Opinion: Ukraine’s success threatens Russian idea of exclusivity

The Kremlin, Moscow
The Kremlin. Moscow Reuters/Scanpix

The failed state of Somalia type in the middle of Europe would become a great deterrent to the European Union not to urge the countries Russia considers its sphere of influence to bind them with Eastern partnerships and associate membership agreements. The birth of the Eastern Slavic state based on European democracy and human rights is the greatest threat to Vladimir Putin‘s plan to re-create the “Russian world” of the former Soviet Union space.

The largest twentieth-century geopolitical catastrophe was not the separation of the occupied Baltic countries and former Soviet republics from Russia. And even more, not Boris Yeltsin’s era of economic reforms, still being blamed by the workers of bankrupt industrial giants that failed to adapt to the market economy. The most painful thing was to say goodbye to the Soviet greatness and exclusiveness.

During World War II and the postwar years, tens of millions of Russians starved, felt cold and suffered from repressions, but the propaganda of that time was able to give the meaning to those sufferings. It is enough to look at the faces of people of Stalin-era on photos and films. They smiled and showed their joy as if they were followers of a new American Protestant church just discovered Jesus.

In 1991-1992, after the collapse of the socialist economy, the deprivation was significantly less, but even the faces of new Russians who managed to become the owners of factories and banks within one night were not happy. We, the residents of the Baltic States, survived that period by means of idea of recreation of national states, and then we all together went to the European Union and NATO. We felt like a wife escaped from a violent alcoholic jealous spouse, who discovered a new world where everyone recognized her to be an equal human being and did not try to impose a sense of guilt.

Russian elite feels not so bad slamming oil dollars in Europe, sending their children to the best universities in the West and buying up football clubs and medieval castles. But it was necessary to give something to the Russian people longing openly for Soviet-era social guarantees and certainty for tomorrow and for a sense of historical mission performers. It was possible to patiently build a European welfare state, but it is an integral part of democracy and human rights. Even the Chinese model, combining the state regulated free market with one-party control far more than the West, could not be copied literally due to difference of Russian and Chinese mentality.

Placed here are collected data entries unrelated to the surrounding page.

Lemma loop_safe_witness : int 3 = 3 /\ (bad_request_reached (started 3 no_objects 2) stale_events
  \/ exists w, steps (started 3 no_objects 2) stale_events = Ok w
     /\ forall i x p, workers w !! i = Some x -> p ∈ ptrs 3 x ->
        (exists c, heap w !! p = Some c /\ wf_conn c)
        /\ (forall j y, workers w !! j = Some y -> p ∈ ptrs 3 y -> i = j)
        /\ (forall fd r, epoll w !! fd = Some r -> data r = p -> armed r = None)).
Proof. split; [reflexivity|]. apply (loop_safe 3 no_objects 2 stale_events). reflexivity. Defined.

(** A connection whose first byte has arrived. *)
Lemma connection_typed_witness : wf_conn (new_Connection 5)
  /\ exists ret c' s', handleRead (new_Connection 5) (Socket true [Bytes 0 []] [] []) = Ok (ret, c', s') /\ wf_conn c'.
Proof.
  split; [apply wf_new|].
  exact (proj1 (connection_typed (new_Connection 5) (Socket true [Bytes 0 []] [] []) no_objects (wf_new 5))).
Defined.

(** A frame of twelve bytes whose key is said to have 100 characters. *)
Definition bad_request_block : list Z := be32 0 ++ be32 METHOD_GET ++ be32 100 ++ [].

Lemma bad_frames_witness :
  handle (set_in (new_Connection 5) STATE_READ_DONE (Some bad_request_block) 12 12) no_objects = Undefined.
Proof.
  apply (proj2 (proj2 (bad_frames (set_in (new_Connection 5) STATE_READ_DONE (Some bad_request_block) 12 12)
    (Socket true [] [] []) no_objects)) bad_request_block 0 METHOD_GET 100 []);
    [reflexivity|reflexivity|vm_compute; split; [discriminate|reflexivity]|right; vm_compute; reflexivity].
Defined.
(* ===== verification/CoChannel.v ===== *)
(** The channel of the coroutine library: src/coroutine/channel.h with its awaiters
    (channel_awaiter.h, awaiter.h) and what the executors of executor.h do with a
    dispatched function. A step is a critical section of [channel_lock], an operation on
    the flag [active], or a function that an executor runs. *)

From S2P Require Import Prelude Result.
From stdpp Require Import strings.
#[local] Open Scope Z_scope.

(** The executor of the coroutine that awaits. *)
Inductive executor := NoopExecutor | NewThreadExecutor | AsyncExecutor | LooperExecutor.

#[export] Instance executor_eq_dec : EqDecision executor.
Proof. solve_decision. Defined.

(** Whether [execute] returns only after the function has run: [NoopExecutor] calls it,
    and the future that [AsyncExecutor] drops waits for it in its destructor. *)
Definition runs_in_place (e : executor) : bool :=
  match e with NoopExecutor | AsyncExecutor => true | _ => false end.

Section Channel.
Context {V : Type}.

Inductive awaiter_kind :=
| WriteAwaiter (val : V)
| ReadAwaiter.

(** How far [co_await] is: the awaiter is made, the coroutine is suspended, or
    [co_await] has returned or thrown. *)
Inductive await_state :=
| Made
| Suspended
| Returned (v : option V)
| Threw.

Record awaiter := { kind : awaiter_kind; exec : executor; state : await_state }.

(** The functions that [resume] and [resume_unsafe] dispatch. *)
Inductive resumption :=
| Resume                    (* of a writer *)
| Resume_with (v : V)       (* of a reader *)
| Resume_unsafe.            (* of a reader, without a value *)

(** A channel, the awaiters by their addresses, and the functions that executors have
    still to run. The last four fields record what has happened. *)
Record channel := {
  buffer_capacity : Z;
  buffer : list V;
  writer_list : list nat;
  reader_list : list nat;
  active : bool;
  cleaning : bool;                  (* [close] is before [clean_up] *)
  awaiters : gmap nat awaiter;
  pending : list (nat * resumption);
  written : list V;                 (* the values of [try_push_writer], in order *)
  asked : list nat;                 (* the readers of [try_push_reader], in order *)
  handed : list (nat * V);          (* the values given to readers, in order *)
  dropped : list V * list nat       (* the values and readers that [clean_up] removed *)
}.

Definition new_channel (capacity : Z) : channel :=
  {| buffer_capacity := capacity; buffer := []; writer_list := []; reader_list := []; active := true;
     cleaning := false; awaiters := ∅; pending := []; written := []; asked := []; handed := [];
     dropped := ([], []) |}.

Definition with_awaiters (s : channel) (m : gmap nat awaiter) : channel :=
  {| buffer_capacity := buffer_capacity s; buffer := buffer s; writer_list := writer_list s;
     reader_list := reader_list s; active := active s; cleaning := cleaning s; awaiters := m;
     pending := pending s; written := written s; asked := asked s; handed := handed s; dropped := dropped s |}.
Definition with_pending (s : channel) (p : list (nat * resumption)) : channel :=
  {| buffer_capacity := buffer_capacity s; buffer := buffer s; writer_list := writer_list s;
     reader_list := reader_list s; active := active s; cleaning := cleaning s; awaiters := awaiters s;
     pending := p; written := written s; asked := asked s; handed := handed s; dropped := dropped s |}.
Definition with_lists (s : channel) (b : list V) (w r : list nat) : channel :=
  {| buffer_capacity := buffer_capacity s; buffer := b; writer_list := w;
     reader_list := r; active := active s; cleaning := cleaning s; awaiters := awaiters s;
     pending := pending s; written := written s; asked := asked s; handed := handed s; dropped := dropped s |}.
Definition with_flags (s : channel) (a c : bool) : channel :=
  {| buffer_capacity := buffer_capacity s; buffer := buffer s; writer_list := writer_list s;
     reader_list := reader_list s; active := a; cleaning := c; awaiters := awaiters s;
     pending := pending s; written := written s; asked := asked s; handed := handed s; dropped := dropped s |}.
Definition with_record (s : channel) (w : list V) (r : list nat) (h : list (nat * V)) (d : list V * list nat) : channel :=
  {| buffer_capacity := buffer_capacity s; buffer := buffer s; writer_list := writer_list s;
     reader_list := reader_list s; active := active s; cleaning := cleaning s; awaiters := awaiters s;
     pending := pending s; written := w; asked := r; handed := h; dropped := d |}.

Definition set_state (s : channel) (a : nat) (st : await_state) : channel :=
  with_awaiters s (alter (fun x => {| kind := kind x; exec := exec x; state := st |}) a (awaiters s)).

(** [writer->val]. *)
Definition val_of (s : channel) (w : nat) : result V :=
  match kind <$> awaiters s !! w with Some (WriteAwaiter v) => Ok v | _ => Undefined end.

(** ** Resuming a coroutine *)

Definition remove_writer (s : channel) (w : nat) : channel :=
  with_lists s (buffer s) (filter (fun x => x <> w) (writer_list s)) (reader_list s).
Definition remove_reader (s : channel) (r : nat) : channel :=
  with_lists s (buffer s) (writer_list s) (filter (fun x => x <> r) (reader_list s)).

(** The destructor of an awaiter whose [chan] is set, when the caller holds
    [channel_lock] ([locked]) and when it does not. *)
Definition destroy (locked : bool) (s : channel) (a : nat) : result channel :=
  if locked then Fatal "channel_lock is locked by the thread that waits for it"
  else match kind <$> awaiters s !! a with
       | Some (WriteAwaiter _) => Ok (remove_writer s a)
       | Some ReadAwaiter => Ok (remove_reader s a)
       | None => Undefined
       end.

(** [co_await] throws [ChannelClosedException]; this destroys the awaiter. *)
Definition throw (locked : bool) (s : channel) (a : nat) : result channel :=
  destroy locked (set_state s a Threw) a.

(** The dispatched function: it sets [ret], resumes the coroutine, whose [await_resume]
    calls [before_resume] and takes the value out of [ret]. *)
Definition await_resume (locked : bool) (s : channel) (a : nat) (r : resumption) : result channel :=
  x ← lift (awaiters s !! a);
  match state x with
  | Suspended =>
    if active s then
      match kind x, r with
      | WriteAwaiter _, Resume => Ok (set_state s a (Returned None))
      | ReadAwaiter, Resume_with v => Ok (set_state s a (Returned (Some v)))
      | _, _ => Undefined
      end
    else throw locked s a
  | _ => Undefined
  end.

(** [resume] and [resume_unsafe] without the lock. *)
Definition resume (s : channel) (a : nat) (r : resumption) : channel :=
  with_pending s (pending s ++ [(a, r)]).

(** The same with the lock: an executor that runs functions in place runs this one while
    the lock is held. *)
Definition resume_locked (s : channel) (a : nat) (r : resumption) : result channel :=
  x ← lift (awaiters s !! a);
  if runs_in_place (exec x) then await_resume true s a r else Ok (resume s a r).

(** ** The operations of the channel *)

(** [buffer.size() < buffer_capacity], of an unsigned and a signed integer. *)
Definition has_room (s : channel) : bool :=
  Z.of_nat (length (buffer s)) <? wrap_u 64 (buffer_capacity s).

(** [None] is [ChannelClosedException]. *)
Definition try_push_writer (s : channel) (w : nat) : result (option channel) :=
  if negb (active s) then Ok None else
  val ← val_of s w;
  let s := with_record s (written s ++ [val]) (asked s) (handed s) (dropped s) in
  match reader_list s with
  | reader :: rest =>
    let s := with_record (with_lists s (buffer s) (writer_list s) rest)
                         (written s) (asked s) (handed s ++ [(reader, val)]) (dropped s) in
    Ok (Some (resume (resume s reader (Resume_with val)) w Resume))
  | [] =>
    if has_room s then Ok (Some (resume (with_lists s (buffer s ++ [val]) (writer_list s) (reader_list s)) w Resume))
    else Ok (Some (with_lists s (buffer s) (writer_list s ++ [w]) (reader_list s)))
  end.

Definition try_push_reader (s : channel) (r : nat) : result (option channel) :=
  if negb (active s) then Ok None else
  let s := with_record s (written s) (asked s ++ [r]) (handed s) (dropped s) in
  match buffer s, writer_list s with
  | value :: b, [] =>
    let s := with_record (with_lists s b [] (reader_list s))
                         (written s) (asked s) (handed s ++ [(r, value)]) (dropped s) in
    Ok (Some (resume s r (Resume_with value)))
  | value :: b, writer :: ws =>
    val ← val_of s writer;
    let s := with_record (with_lists s (b ++ [val]) ws (reader_list s))
                         (written s) (asked s) (handed s ++ [(r, value)]) (dropped s) in
    Ok (Some (resume (resume s writer Resume) r (Resume_with value)))
  | [], writer :: ws =>
    val ← val_of s writer;
    let s := with_record (with_lists s [] ws (reader_list s))
                         (written s) (asked s) (handed s ++ [(r, val)]) (dropped s) in
    Ok (Some (resume (resume s r (Resume_with val)) writer Resume))
  | [], [] => Ok (Some (with_lists s [] [] (reader_list s ++ [r])))
  end.

(** [write] and [read] make an awaiter, unless the channel is closed. *)
Definition make_awaiter (s : channel) (a : nat) (k : awaiter_kind) (e : executor) : channel :=
  match awaiters s !! a with
  | Some _ => s
  | None => with_awaiters s (<[a := {| kind := k; exec := e; state := if active s then Made else Threw |}]> (awaiters s))
  end.

(** [await_suspend]; an exception of [after_suspend] is thrown in the coroutine. *)
Definition await_suspend (s : channel) (a : nat) : result channel :=
  match awaiters s !! a with
  | Some x =>
    match state x with
    | Made =>
      let s := set_state s a Suspended in
      o ← match kind x with WriteAwaiter _ => try_push_writer s a | ReadAwaiter => try_push_reader s a end;
      match o with Some s => Ok s | None => throw false s a end
    | _ => Ok s
    end
  | None => Ok s
  end.

(** An executor runs the [k]-th of the dispatched functions. *)
Definition run_pending (s : channel) (k : nat) : result channel :=
  match pending s !! k with
  | Some (a, r) => await_resume false (with_pending s (delete k (pending s))) a r
  | None => Ok s
  end.

Definition close (s : channel) : channel :=
  if active s then with_flags s false true else s.

Fixpoint resume_all (s : channel) (l : list (nat * resumption)) : result channel :=
  match l with
  | [] => Ok s
  | (a, r) :: l => s ← resume_locked s a r; resume_all s l
  end.

Fixpoint vals_of (s : channel) (l : list nat) : result (list V) :=
  match l with [] => Ok [] | w :: l => v ← val_of s w; vs ← vals_of s l; Ok (v :: vs) end.

(** The values of the writers are read here for the record of what is dropped only. *)
Definition clean_up (s : channel) : result channel :=
  if negb (cleaning s) then Ok s else
  vs ← vals_of s (writer_list s);
  let d := (buffer s ++ vs, reader_list s) in
  s ← resume_all s (((fun w => (w, Resume)) <$> writer_list s) ++ ((fun r => (r, Resume_unsafe)) <$> reader_list s));
  Ok (with_record (with_flags (with_lists s [] [] []) (active s) false) (written s) (asked s) (handed s) d).

(** ** Executions *)

Inductive channel_event :=
| Write (a : nat) (v : V) (e : executor)     (* a coroutine awaits [channel << v] *)
| Read (a : nat) (e : executor)              (* a coroutine awaits [channel.read()] *)
| Suspend (a : nat)
| Run (k : nat)
| Close
| Clean_up.

Definition step (s : channel) (e : channel_event) : result channel :=
  match e with
  | Write a v e => Ok (make_awaiter s a (WriteAwaiter v) e)
  | Read a e => Ok (make_awaiter s a ReadAwaiter e)
  | Suspend a => await_suspend s a
  | Run k => run_pending s k
  | Close => Ok (close s)
  | Clean_up => clean_up s
  end.

Fixpoint steps (s : channel) (es : list channel_event) : result channel :=
  match es with [] => Ok s | e :: es => s ← step s e; steps s es end.

End Channel.
Arguments awaiter_kind V : clear implicits.
Arguments await_state V : clear implicits.
Arguments awaiter V : clear implicits.
Arguments resumption V : clear implicits.
Arguments channel V : clear implicits.
Arguments channel_event V : clear implicits.
(* ===== verification/CoChainProps.v ===== *)
(** What tasks that await tasks deliver: in every interleaving the value and at least the
    time of the same program without threads; and the chain of main.cpp. *)

From S2P Require Import Prelude Result CoChannel CoTask CoChain.
From stdpp Require Import strings.
#[local] Open Scope Z_scope.

Section Props.
Context {T : Type}.

(** ** The invariant *)

(** What a task is to deliver, and not before when. *)
#[local] Notation plan := (Ret T * Z)%type.

Definition cont_ok (time : Z) (vs : list plan) (t : nat) (x : task T) (v : Ret T) (d : Z) : Prop :=
  match at_ x with
  | Dispatched b | Running b => result_ (prom x) = None /\ eval b = v /\ d <= time + sleeps b /\ awaits_safely (exec_ x) b
  | Sleeping due b => result_ (prom x) = None /\ eval b = v /\ d <= due + sleeps b /\ awaits_safely (exec_ x) b
  | Future_wait fut k =>
    exists w, fut = Value w /\ result_ (prom x) = None /\ eval (k w) = v /\ d <= time + sleeps (k w) /\ awaits_safely (exec_ x) (k w)
  | Suspending c k | Awaiting c k =>
    result_ (prom x) = None /\ (t < c)%nat /\ runs_in_place (exec_ x) = false /\
    exists vc dc, vs !! c = Some (vc, dc) /\ eval (k vc) = v /\ d <= dc + sleeps (k vc) /\ awaits_safely (exec_ x) (k vc)
  | Returned => result_ (prom x) = Some v /\ d <= time
  | Gone => pc (prom x) = Destroyed
  end.

(** Nobody who runs in place awaits the task. *)
Definition deferred (cb : callback) : bool := match cb with Await exec => negb (runs_in_place exec) | _ => true end.

Section Invariant.
(** The waits that may end without a notification. *)
Variable spur : nat -> nat -> Prop.

Record prom_ok (t : nat) (p : promise T) : Prop := {
  P_inv : task_inv p;
  P_deferred : forallb deferred (registered p) = true;
  P_woken i : getters p !! i = Some GWoken -> result_ p = None -> spur t i
}.

Definition task_ok (time : Z) (vs : list plan) (t : nat) (x : task T) : Prop :=
  prom_ok t (prom x) /\ exists v d, vs !! t = Some (v, d) /\ cont_ok time vs t x v d.
Lemma run_one s k s' : run_pending s k = Ok s' -> calm s s' /\
  (s' = s \/ exists a r st, pending s !! k = Some (a, r) /\ state_of s a = Some Suspended
     /\ awaiters s' = awaiters (set_state s a st)
     /\ if active s then exists o, st = Returned o /\ (kind_of s a = Some ReadAwaiter -> o <> None) else st = Threw).
Proof.
  unfold run_pending. destruct (pending s !! k) as [[a r]|] eqn:Ek; [|intros [= <-]; split; [by split|by left]].
  unfold await_resume. cbn [awaiters with_pending active]. destruct (awaiters s !! a) as [x|] eqn:Ea; [|done]. cbn [lift mbind result_bind].
  destruct (state x) eqn:Ex; try done. assert (state_of s a = Some Suspended) as Hs by (unfold state_of; by rewrite Ea; cbn; rewrite Ex).
  assert (calm s (with_pending s (delete k (pending s)))) as Hc by (by split).
  destruct (active s) eqn:Eac.
  - destruct (kind x) as [v|] eqn:Ekx, r as [|w|]; try done; intros [= <-];
      (split; [eapply calm_trans; [exact Hc|apply calm_set]|right]).
    + exists a, Resume, (Returned None). split_and!; [done..|]. exists None. split; [done|].
      unfold kind_of. rewrite Ea. cbn. by rewrite Ekx.
    + exists a, (Resume_with w), (Returned (Some w)). split_and!; [done..|]. by exists (Some w).
  - intros [Hc' Haw]%calm_throw. split; [by eapply calm_trans|]. right. exists a, r, Threw. by split_and!.
Qed.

Vladimir Putin’s regime offered to the Russians what they have always wanted – a sense of grandeur that is, however, completely inadequate to the country’s economic, military and political power. The words of the U.S. President Barack Obama pronounced in March that Russia was not a global but only a regional power offended Putin more than the Ukrainian song gaining popularity in the whole world with chorus solely “La, la, la, la …”

The Putin’s regime put the citizens the exclusive mission of the Russian nation and vision of the “Russian world” in place of freedom and well-being, is not even a bit afraid of the West. He knows that NATO will not attack Russia, but it continues playing ideological games of the Cold War since this vision needs an enemy.

Muscovite political scientists Andrei Piontkovsky notes that even in the end of the twentieth century the stage manager Alexei Balabanov gave Russia a myth of an ideal national hero and national idea: the murderer Danilo with his triumph… “Game over, America!” In his opinion, the naked prostitute in “Brother 2” is trustful Holy Russia that was defiled by an unassimilated foreigner. The killer Danilo not asking himself stupid questions is also Saint George chopping with the axe the old woman, moneylender America, together, prophetically, a Jew Banderist who attempted the glorious Sevastopol.

And now let’s imagine how this system of heroic myths and archaic phobias would destroy Ukraine that restored its territorial integrity, entered the European Union and NATO and became something like Poland or the Czech Republic. Even if Crimea stayed occupied by Russia.

In the mind of Russians, Ukrainians are still not an independent nation, but they are only a second-rate Russian dialect region. As if the Sarmatians were separated from Lithuania a decade ago, adopted euro earlier than us and double-curved us in terms of GDP per capita. European success story of Ukraine would clearly show to the Russians what eastern Slavs with their supposedly special genetic code can create, if they chose Western way of development, instead of their exceptional mission.

Kiev, welcoming Russian dissidents, artists, deemed decadent by Moscow, and businesses that can no longer stand the corrupt regime, will make it into something like West Berlin during the Cold War.